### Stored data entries
>>>

(* ===== verification/FsAlloc.v ===== *)
(** * Allocation of inodes and data blocks (efs.rs, [alloc_inode], [alloc_data],
    [dealloc_data], and the loop of [Inode::increase_size]) *)

From S2P Require Import Prelude BlockDev BlockStore Bitmap Layout DiskCodec Tree BuildTree TreeOps ClearTree Inode InodeOps FileData Efs Vfs FsInv.

(** The part of the invariant that does not depend on the files. *)
Record disk_ok (σ : gmap Z (list byte)) (fs : EasyFileSystem) (N : Z) : Prop := {
  dk_geo : geometry fs N;
  dk_dom b : is_Some (σ !! b) <-> 0 <= b < N;
  dk_blocks : blocks_ok σ;
}.

(** The data bitmap says that the blocks of [X] are in use. *)
Definition dbits (σ : gmap Z (list byte)) (fs : EasyFileSystem) (X : gset Z) : Prop :=
  forall k, 0 <= k < capacity (data_bitmap fs) ->
  bitmap_bit σ (data_bitmap fs) k = Some (bool_decide (data_area_start_block fs + k ∈ X)).

Definition ibits (σ : gmap Z (list byte)) (fs : EasyFileSystem) (Y : gset Z) : Prop :=
  forall i, 0 <= i < inodes fs -> bitmap_bit σ (inode_bitmap fs) i = Some (bool_decide (i ∈ Y)).

Definition in_area (fs : EasyFileSystem) (N : Z) (X : gset Z) : Prop :=
  forall b, b ∈ X -> data_area_start_block fs <= b < N.

(** Locked blocks are blocks of inodes. *)
Definition inode_locks (fs : EasyFileSystem) (L : gset Z) : Prop :=
  forall b, b ∈ L -> inode_area_start_block fs <= b < start_block_id (data_bitmap fs).

Lemma disk_ok_bitmap_write σ σ' fs N bm k :
  disk_ok σ fs N -> (forall id, id <> start_block_id bm + k / BLOCK_BITS -> σ' !! id = σ !! id) ->
  bitmap_ok σ' bm -> 0 <= k < capacity bm -> 0 <= start_block_id bm -> start_block_id bm + blocks bm <= N ->
  disk_ok σ' fs N.
Proof.
  intros [Hg Hd Hok] Hfr Hbok Hk Hs HN. unfold capacity in Hk. change BLOCK_BITS with 4096 in *.
  destruct (bitmap_mapped _ _ Hbok (k / 4096)) as (b & Hb & Hlen); [dlia|].
  split; [done| |].
  - intros x. destruct (decide (x = start_block_id bm + k / 4096)) as [->|Hne].
    + rewrite Hb. split; [|eauto]. intros _. dlia.
    + rewrite Hfr by done. apply Hd.
  - intros x b' Hb'. destruct (decide (x = start_block_id bm + k / 4096)) as [->|Hne]; [congruence|].
    rewrite Hfr in Hb' by done. by eapply Hok.
Qed.

(** Counting: with fewer blocks in use than there are, one is free. *)
Lemma free_id (lo hi : Z) (Y : gset Z) : Z.of_nat (base.size Y) < hi - lo -> exists j, lo <= j < hi /\ (j ∉ Y).
Proof.
  intros Hsz. set (A := list_to_set (seqZ lo (hi - lo)) : gset Z).
  assert (HA : base.size A = Z.to_nat (hi - lo)).
  { unfold A. rewrite size_list_to_set by apply NoDup_seqZ. apply length_seqZ. }
  destruct (set_choose_or_empty (A ∖ Y)) as [[b [Hb Hnb]%elem_of_difference]|He].
  - exists b. split; [|done]. unfold A in Hb. apply elem_of_list_to_set, elem_of_seqZ in Hb. lia.
  - assert (Hsub : A ⊆ Y) by (intros b Hb; destruct (decide (b ∈ Y)); [done|set_solver]).
    apply subseteq_size in Hsub. lia.
Qed.

Lemma free_block fs N (X : gset Z) :
  Z.of_nat (base.size X) < N - data_area_start_block fs ->
  exists k, 0 <= k < N - data_area_start_block fs /\ data_area_start_block fs + k ∉ X.
Proof.
  intros Hsz. destruct (free_id (data_area_start_block fs) N X Hsz) as (b & Hb & Hnb).
  exists (b - data_area_start_block fs). split; [lia|].
  by replace (data_area_start_block fs + (b - data_area_start_block fs)) with b by lia.
Qed.

Section Alloc.
Context {St : Type} `{BlockStoreSpec St}.

Lemma inode_locks_bitmap fs N L :
  geometry fs N -> inode_locks fs L -> Z.of_nat (base.size L) < BLOCK_CACHE_SIZE ->
  bitmap_free L (data_bitmap fs).
Proof.
  intros Hg HL Hsz. split; [done|]. intros i Hi Hin. specialize (HL _ Hin). lia.
Qed.

Lemma alloc_data_runs L σ fs N X :
  disk_ok σ fs N -> dbits σ fs X -> in_area fs N X -> inode_locks fs L ->
  Z.of_nat (base.size L) < BLOCK_CACHE_SIZE -> Z.of_nat (base.size X) < N - data_area_start_block fs ->
  exists b σ', runs (St := St) L σ (alloc_data fs) b σ' /\ (b ∉ X) /\
    data_area_start_block fs <= b < N /\ disk_ok σ' fs N /\ dbits σ' fs ({[b]} ∪ X) /\
    (forall x, ~ start_block_id (data_bitmap fs) <= x < data_area_start_block fs -> σ' !! x = σ !! x).
Proof.
  intros Hdk Hbits HX HL Hsz Hfree. pose proof Hdk as [Hg Hd Hok].
  destruct (free_block fs N X Hfree) as (k0 & Hk0 & Hnk0).
  pose proof (geo_fit _ _ Hg) as Hfit. pose proof (geo_cover _ _ Hg) as Hcov. pose proof (geo_da _ _ Hg) as Hda.
  pose proof (geometry_order _ _ Hg) as (G1 & G2 & G3 & _).
  destruct (alloc_ok (St := St) L σ (data_bitmap fs)) as (r & σ' & Hrun & Hp);
    [by eapply dbitmap_ok|by eapply inode_locks_bitmap|].
  assert (Hbit0 : bitmap_bit σ (data_bitmap fs) k0 = Some false)
    by (rewrite Hbits by lia; by rewrite bool_decide_false).
  destruct r as [k|].
  2: { destruct Hp as [_ Hall]. rewrite Hall in Hbit0 by lia. done. }
  destruct Hp as (Hk & Hkf & Hbelow & Hnew & Hfr & Hbok).
  assert (Hle : k <= k0).
  { destruct (Z.le_gt_cases k k0); [done|]. rewrite Hbelow in Hbit0 by lia. done. }
  exists (data_area_start_block fs + k), σ'. split_and!; [| |lia|lia| | |].
  - eapply runs_bind; [exact Hrun|]. eapply runs_bind_lift; [done|].
    rewrite (w32_small k) by lia. rewrite w32_small by lia. rewrite (Z.add_comm k). apply runs_ret.
  - rewrite Hbits in Hkf by lia. injection Hkf as Hkf. by apply bool_decide_eq_false in Hkf.
  - eapply disk_ok_bitmap_write; [done|exact Hfr|done|done|lia|lia].
  - intros j Hj. rewrite Hnew by done. case_decide as E.
    + subst j. rewrite bool_decide_true; [done|set_solver].
    + rewrite Hbits by done. do 2 f_equal. apply bool_decide_ext.
      rewrite elem_of_union, elem_of_singleton. split; [by right|]. intros [?|?]; [lia|done].
  - intros x Hx. apply Hfr. intros ->. apply Hx. unfold capacity in Hk. change BLOCK_BITS with 4096 in *. dlia.
Qed.

Lemma alloc_inode_runs σ fs N Y :
  disk_ok σ fs N -> ibits σ fs Y -> (exists j, 0 <= j < inodes fs /\ (j ∉ Y)) ->
  exists i σ', runs (St := St) ∅ σ (alloc_inode fs) i σ' /\ (i ∉ Y) /\ 0 <= i < inodes fs /\
    (forall j, 0 <= j < i -> j ∈ Y) /\ disk_ok σ' fs N /\ ibits σ' fs ({[i]} ∪ Y) /\
    (forall x, ~ 1 <= x < inode_area_start_block fs -> σ' !! x = σ !! x).
Proof.
  intros Hdk Hbits (j0 & Hj0 & Hnj0). pose proof Hdk as [Hg Hd Hok].
  pose proof (geo_fit _ _ Hg) as Hfit. pose proof (geo_ib _ _ Hg) as Hib. pose proof (geo_ia _ _ Hg) as Hia.
  pose proof (geometry_order _ _ Hg) as (G1 & G2 & G3 & G4). pose proof (geo_iblocks _ _ Hg) as Hpos.
  pose proof (geo_db _ _ Hg) as Hdb.
  destruct (alloc_ok (St := St) ∅ σ (inode_bitmap fs)) as (r & σ' & Hrun & Hp);
    [by eapply ibitmap_ok|split; [by rewrite size_empty|set_solver]|].
  assert (Hbit0 : bitmap_bit σ (inode_bitmap fs) j0 = Some false)
    by (rewrite Hbits by lia; by rewrite bool_decide_false).
  destruct r as [k|].
  2: { destruct Hp as [_ Hall]. rewrite Hall in Hbit0 by done. done. }
  destruct Hp as (Hk & Hkf & Hbelow & Hnew & Hfr & Hbok). fold (inodes fs) in Hk, Hnew.
  exists k, σ'. split_and!; [| |lia|lia| | | |].
  - eapply runs_bind; [exact Hrun|]. eapply runs_bind_lift; [done|].
    rewrite (w32_small k) by lia. apply runs_ret.
  - rewrite Hbits in Hkf by lia. injection Hkf as Hkf. by apply bool_decide_eq_false in Hkf.
  - intros j Hj. specialize (Hbelow j Hj). rewrite Hbits in Hbelow by lia. injection Hbelow as Hbelow.
    by apply bool_decide_eq_true in Hbelow.
  - eapply disk_ok_bitmap_write; [done|exact Hfr|done|done|lia|lia].
  - intros j Hj. rewrite Hnew by done. case_decide as E.
    + subst j. rewrite bool_decide_true; [done|set_solver].
    + rewrite Hbits by done. f_equal. apply bool_decide_ext. set_solver.
  - intros x Hx. apply Hfr. intros ->. apply Hx. unfold inodes, capacity in Hk. change BLOCK_BITS with 4096 in *. dlia.
Qed.

(** The loop of [Inode::increase_size]. *)
Lemma alloc_blocks_runs L fs N n : forall σ X v,
  disk_ok σ fs N -> dbits σ fs X -> in_area fs N X -> inode_locks fs L ->
  Z.of_nat (base.size L) < BLOCK_CACHE_SIZE ->
  Z.of_nat (base.size X) + Z.of_nat n <= N - data_area_start_block fs ->
  exists vs σ', runs (St := St) L σ (alloc_blocks fs n v) (v ++ vs) σ' /\ length vs = n /\ NoDup vs /\
    (forall b, b ∈ vs -> (b ∉ X) /\ data_area_start_block fs <= b < N) /\
    disk_ok σ' fs N /\ dbits σ' fs (list_to_set vs ∪ X) /\
    (forall x, ~ start_block_id (data_bitmap fs) <= x < data_area_start_block fs -> σ' !! x = σ !! x).
Proof.
  induction n as [|n IH]; intros σ X v Hdk Hbits HX HL Hsz Hfree.
  { exists [], σ. rewrite app_nil_r. split_and!; [apply runs_ret|done|constructor|set_solver|done| |done].
    by replace (list_to_set [] ∪ X) with X by set_solver. }
  destruct (alloc_data_runs L σ fs N X) as (b & σ1 & Hrun & Hb & Hbr & Hdk1 & Hbits1 & Hfr1); [done..|lia|].
  destruct (IH σ1 ({[b]} ∪ X) (v ++ [b])) as (vs & σ2 & Hrun2 & Hlen & Hnd & Hvs & Hdk2 & Hbits2 & Hfr2);
    [done|done| |done|done| |].
  { intros x [->%elem_of_singleton|?]%elem_of_union; [done|by apply HX]. }
  { rewrite size_held_union by done. lia. }
  exists (b :: vs), σ2. split_and!.
  - eapply runs_bind; [exact Hrun|]. by rewrite <- app_assoc in Hrun2.
  - simpl. by rewrite Hlen.
  - constructor; [|done]. intros Hin. destruct (Hvs b Hin). set_solver.
  - intros x [->|Hx]%elem_of_cons; [done|]. destruct (Hvs x Hx). split; [set_solver|done].
  - done.
  - replace (list_to_set (b :: vs) ∪ X) with (list_to_set vs ∪ ({[b]} ∪ X)) by set_solver. done.
  - intros x Hx. rewrite Hfr2, Hfr1 by done. done.
Qed.

(** ** Freeing *)
Lemma zero_fmap (b : list byte) : length b = block_len -> (fun _ => Byte.x00) <$> b = zero_block.
Proof.
  intros Hb. unfold zero_block. rewrite <- Hb. clear Hb. induction b as [|x b IH]; [done|].
  csimpl. by rewrite IH.
Qed.

Lemma clear_block_runs L σ b :
  is_Some (σ !! b) -> blocks_ok σ -> lockable L b ->
  runs (St := St) L σ (clear_block b) tt (<[b := zero_block]> σ).
Proof.
  intros [bs Hb] Hok HL. pose proof (Hok _ _ Hb) as Hlen. unfold clear_block.
  change zero_block with (encode data_view bs zero_block).
  eapply runs_modify_block; [done|done|done|done|done|done|]. rewrite zero_fmap by done. apply runs_ret.
Qed.

Lemma disk_ok_insert σ fs N b x :
  disk_ok σ fs N -> is_Some (σ !! b) -> length x = block_len -> disk_ok (<[b := x]> σ) fs N.
Proof.
  intros [Hg Hd Hok] Hb Hx. split; [done| |].
  - intros y. rewrite lookup_insert. case_decide as E; [|apply Hd]. subst y. rewrite <- Hd. naive_solver.
  - intros y z Hz. rewrite lookup_insert in Hz. case_decide; [by simplify_eq|by eapply Hok].
Qed.

Lemma dealloc_data_runs L σ fs N X b :
  disk_ok σ fs N -> dbits σ fs X -> in_area fs N X -> inode_locks fs L ->
  Z.of_nat (base.size L) < BLOCK_CACHE_SIZE -> b ∈ X ->
  exists σ', runs (St := St) L σ (dealloc_data fs b) tt σ' /\
    disk_ok σ' fs N /\ dbits σ' fs (X ∖ {[b]}) /\
    (forall x, ~ start_block_id (data_bitmap fs) <= x < data_area_start_block fs ->
       σ' !! x = <[b := zero_block]> σ !! x).
Proof.
  intros Hdk Hbits HX HL Hsz Hb. pose proof Hdk as [Hg Hd Hok]. pose proof (HX b Hb) as Hbr.
  pose proof (geo_fit _ _ Hg) as Hfit. pose proof (geo_cover _ _ Hg) as Hcov. pose proof (geo_da _ _ Hg) as Hda.
  pose proof (geometry_order _ _ Hg) as (G1 & G2 & G3 & _).
  assert (Hsome : is_Some (σ !! b)) by (apply Hd; lia).
  assert (Hlk : lockable L b) by (split; [intros Hin; specialize (HL b Hin); lia|done]).
  pose proof (clear_block_runs L σ b Hsome Hok Hlk) as Hclear.
  assert (Hdk1 : disk_ok (<[b := zero_block]> σ) fs N) by (by apply disk_ok_insert).
  set (k := b - data_area_start_block fs). assert (Hk : 0 <= k < capacity (data_bitmap fs)) by lia.
  assert (Hag : forall j, 0 <= j < capacity (data_bitmap fs) ->
    bitmap_bit (<[b := zero_block]> σ) (data_bitmap fs) j = bitmap_bit σ (data_bitmap fs) j).
  { intros j Hj. apply bitmap_bit_frame; [done|]. intros x Hx. apply lookup_insert_ne. lia. }
  destruct (dealloc_ok (St := St) L (<[b := zero_block]> σ) (data_bitmap fs) k) as (σ' & Hrun & Hnew & Hfr & Hbok).
  { eapply dbitmap_ok; [done|apply Hdk1|apply Hdk1]. }
  { by eapply inode_locks_bitmap. }
  { done. }
  { rewrite Hag, Hbits by done. f_equal. apply bool_decide_eq_true. unfold k.
    by replace (data_area_start_block fs + (b - data_area_start_block fs)) with b by lia. }
  exists σ'. split_and!.
  - eapply runs_bind; [exact Hclear|]. rewrite w32_small by lia. exact Hrun.
  - eapply disk_ok_bitmap_write; [done|exact Hfr|done|done|lia|lia].
  - intros j Hj. rewrite Hnew by done. case_decide as E.
    + subst j. symmetry. f_equal. apply bool_decide_eq_false. unfold k.
      replace (data_area_start_block fs + (b - data_area_start_block fs)) with b by lia. set_solver.
    + rewrite Hag, Hbits by done. do 2 f_equal. apply bool_decide_ext.
      rewrite elem_of_difference, elem_of_singleton. split; [|naive_solver]. intros ?. split; [done|]. unfold k in E. lia.
  - intros x Hx. apply Hfr. intros ->. apply Hx.
    unfold capacity in Hk. change BLOCK_BITS with 4096 in *. dlia.
Qed.

End Alloc.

<<<

### Task requirements
Above are the records; copy exactly the lines from the line with "exists i σ', runs" through the line with "intros Hdk Hbits (j0", both included.

### Output
  exists i σ', runs (St := St) ∅ σ (alloc_inode fs) i σ' /\ (i ∉ Y) /\ 0 <= i < inodes fs /\
    (forall j, 0 <= j < i -> j ∈ Y) /\ disk_ok σ' fs N /\ ibits σ' fs ({[i]} ∪ Y) /\
    (forall x, ~ 1 <= x < inode_area_start_block fs -> σ' !! x = σ !! x).
Proof.
  intros Hdk Hbits (j0 & Hj0 & Hnj0). pose proof Hdk as [Hg Hd Hok].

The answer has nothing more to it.